▸ **What the task asks**: Go through the data below. Pull out every line that has the word "level".

▸ **Excerpted data**:
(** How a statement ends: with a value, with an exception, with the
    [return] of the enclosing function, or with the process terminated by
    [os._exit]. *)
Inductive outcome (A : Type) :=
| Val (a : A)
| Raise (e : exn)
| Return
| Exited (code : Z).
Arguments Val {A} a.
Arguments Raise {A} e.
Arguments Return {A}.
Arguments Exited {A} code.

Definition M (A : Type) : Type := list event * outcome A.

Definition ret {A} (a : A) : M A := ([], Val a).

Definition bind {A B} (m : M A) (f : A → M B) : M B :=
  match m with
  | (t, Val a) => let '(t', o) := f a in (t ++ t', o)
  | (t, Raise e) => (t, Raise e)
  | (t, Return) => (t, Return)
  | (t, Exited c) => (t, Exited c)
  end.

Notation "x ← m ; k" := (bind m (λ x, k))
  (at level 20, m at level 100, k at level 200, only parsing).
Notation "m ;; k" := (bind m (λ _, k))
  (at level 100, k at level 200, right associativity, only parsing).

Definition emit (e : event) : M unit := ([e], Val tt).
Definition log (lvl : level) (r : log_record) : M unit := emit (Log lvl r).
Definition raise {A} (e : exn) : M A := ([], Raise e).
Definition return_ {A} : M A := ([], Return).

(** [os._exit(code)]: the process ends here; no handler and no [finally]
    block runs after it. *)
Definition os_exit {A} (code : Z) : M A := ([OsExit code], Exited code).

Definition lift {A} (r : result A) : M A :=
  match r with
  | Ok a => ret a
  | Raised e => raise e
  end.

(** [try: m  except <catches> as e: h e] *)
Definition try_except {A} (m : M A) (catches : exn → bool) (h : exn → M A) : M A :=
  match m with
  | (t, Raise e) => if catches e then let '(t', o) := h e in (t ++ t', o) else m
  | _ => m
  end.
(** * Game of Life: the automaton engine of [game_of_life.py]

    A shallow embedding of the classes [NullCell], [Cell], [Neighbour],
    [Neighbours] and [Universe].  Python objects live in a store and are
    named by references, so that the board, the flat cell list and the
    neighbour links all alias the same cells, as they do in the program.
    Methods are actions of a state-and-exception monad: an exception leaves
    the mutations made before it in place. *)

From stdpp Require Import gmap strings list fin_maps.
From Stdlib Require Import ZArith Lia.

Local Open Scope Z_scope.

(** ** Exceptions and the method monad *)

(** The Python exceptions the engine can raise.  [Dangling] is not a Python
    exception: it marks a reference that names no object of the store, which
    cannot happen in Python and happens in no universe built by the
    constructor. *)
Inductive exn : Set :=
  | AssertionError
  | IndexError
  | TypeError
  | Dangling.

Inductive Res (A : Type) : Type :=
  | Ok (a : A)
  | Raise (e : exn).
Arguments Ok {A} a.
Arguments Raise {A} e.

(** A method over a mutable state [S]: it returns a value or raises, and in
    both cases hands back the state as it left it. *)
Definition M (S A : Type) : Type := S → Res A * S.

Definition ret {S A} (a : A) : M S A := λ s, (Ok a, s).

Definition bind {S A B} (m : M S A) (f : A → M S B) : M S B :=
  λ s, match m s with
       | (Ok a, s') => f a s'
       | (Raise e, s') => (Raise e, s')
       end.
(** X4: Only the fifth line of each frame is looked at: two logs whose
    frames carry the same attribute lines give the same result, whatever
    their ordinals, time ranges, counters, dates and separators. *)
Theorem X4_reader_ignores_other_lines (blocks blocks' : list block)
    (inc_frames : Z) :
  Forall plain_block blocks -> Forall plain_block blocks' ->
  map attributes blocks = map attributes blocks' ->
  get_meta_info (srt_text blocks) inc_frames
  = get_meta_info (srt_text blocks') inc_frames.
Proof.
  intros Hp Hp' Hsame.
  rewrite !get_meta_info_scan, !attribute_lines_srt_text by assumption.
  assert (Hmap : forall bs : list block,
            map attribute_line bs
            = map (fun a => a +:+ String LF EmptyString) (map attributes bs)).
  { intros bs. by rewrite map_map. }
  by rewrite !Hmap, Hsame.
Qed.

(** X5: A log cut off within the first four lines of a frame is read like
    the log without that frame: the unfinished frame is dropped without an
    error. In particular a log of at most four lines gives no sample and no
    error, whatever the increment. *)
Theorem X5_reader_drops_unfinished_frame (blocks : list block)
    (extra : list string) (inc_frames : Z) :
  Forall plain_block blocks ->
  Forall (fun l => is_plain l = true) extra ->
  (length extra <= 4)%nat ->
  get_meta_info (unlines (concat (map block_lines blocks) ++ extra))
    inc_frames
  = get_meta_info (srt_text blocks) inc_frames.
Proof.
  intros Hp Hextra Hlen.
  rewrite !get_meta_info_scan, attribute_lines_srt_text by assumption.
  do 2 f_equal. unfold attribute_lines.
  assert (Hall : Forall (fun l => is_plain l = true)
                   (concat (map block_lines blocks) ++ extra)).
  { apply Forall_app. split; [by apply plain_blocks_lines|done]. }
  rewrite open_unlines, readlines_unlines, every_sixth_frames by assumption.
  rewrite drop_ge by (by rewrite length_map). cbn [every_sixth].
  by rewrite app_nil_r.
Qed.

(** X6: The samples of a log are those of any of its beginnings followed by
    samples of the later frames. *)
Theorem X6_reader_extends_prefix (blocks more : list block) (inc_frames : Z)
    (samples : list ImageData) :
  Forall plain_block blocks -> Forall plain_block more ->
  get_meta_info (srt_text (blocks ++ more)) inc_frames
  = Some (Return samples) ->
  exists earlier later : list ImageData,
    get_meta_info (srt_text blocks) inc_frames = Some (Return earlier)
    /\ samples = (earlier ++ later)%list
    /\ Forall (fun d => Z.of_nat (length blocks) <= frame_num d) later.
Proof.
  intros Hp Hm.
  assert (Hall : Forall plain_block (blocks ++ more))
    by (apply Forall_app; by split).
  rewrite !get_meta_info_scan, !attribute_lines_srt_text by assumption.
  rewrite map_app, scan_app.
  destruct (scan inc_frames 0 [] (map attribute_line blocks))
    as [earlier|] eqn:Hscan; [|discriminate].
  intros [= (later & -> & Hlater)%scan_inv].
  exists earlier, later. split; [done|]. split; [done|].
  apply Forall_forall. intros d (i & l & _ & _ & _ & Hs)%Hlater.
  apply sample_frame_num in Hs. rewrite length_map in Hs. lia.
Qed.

▸ **Completed task**:
  (at level 20, m at level 100, k at level 200, only parsing).
  (at level 100, k at level 200, right associativity, only parsing).
Definition log (lvl : level) (r : log_record) : M unit := emit (Log lvl r).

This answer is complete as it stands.